▶ Goal of the exercise: The answer should be each line from the entries below that has the word "awaited" in it.

Collected data

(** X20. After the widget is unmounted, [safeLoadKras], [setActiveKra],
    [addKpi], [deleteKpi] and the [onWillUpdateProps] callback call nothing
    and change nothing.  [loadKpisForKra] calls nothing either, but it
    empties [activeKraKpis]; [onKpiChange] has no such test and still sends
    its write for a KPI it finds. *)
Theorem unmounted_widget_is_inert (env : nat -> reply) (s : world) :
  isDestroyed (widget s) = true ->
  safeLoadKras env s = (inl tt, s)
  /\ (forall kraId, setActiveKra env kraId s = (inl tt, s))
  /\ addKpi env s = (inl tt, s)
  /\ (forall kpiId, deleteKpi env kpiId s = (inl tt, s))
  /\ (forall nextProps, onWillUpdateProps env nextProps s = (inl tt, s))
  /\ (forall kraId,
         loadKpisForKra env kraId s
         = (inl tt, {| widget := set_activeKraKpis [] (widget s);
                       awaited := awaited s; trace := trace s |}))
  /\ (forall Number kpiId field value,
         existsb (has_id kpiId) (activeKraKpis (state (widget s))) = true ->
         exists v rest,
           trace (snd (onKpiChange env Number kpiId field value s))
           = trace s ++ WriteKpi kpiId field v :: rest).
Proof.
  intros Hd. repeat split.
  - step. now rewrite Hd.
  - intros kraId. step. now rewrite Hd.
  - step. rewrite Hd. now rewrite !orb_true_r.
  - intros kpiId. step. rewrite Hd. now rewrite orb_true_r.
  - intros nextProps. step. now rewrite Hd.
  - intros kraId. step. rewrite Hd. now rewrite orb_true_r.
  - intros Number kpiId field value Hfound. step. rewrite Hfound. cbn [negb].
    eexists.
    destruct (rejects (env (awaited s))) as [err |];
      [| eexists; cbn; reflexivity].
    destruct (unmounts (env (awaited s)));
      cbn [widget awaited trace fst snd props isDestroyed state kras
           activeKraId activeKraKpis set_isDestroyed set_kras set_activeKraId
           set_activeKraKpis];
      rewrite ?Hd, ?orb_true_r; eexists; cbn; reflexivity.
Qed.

▶ Solution:
                       awaited := awaited s; trace := trace s |}))
    destruct (rejects (env (awaited s))) as [err |];
    destruct (unmounts (env (awaited s)));
      cbn [widget awaited trace fst snd props isDestroyed state kras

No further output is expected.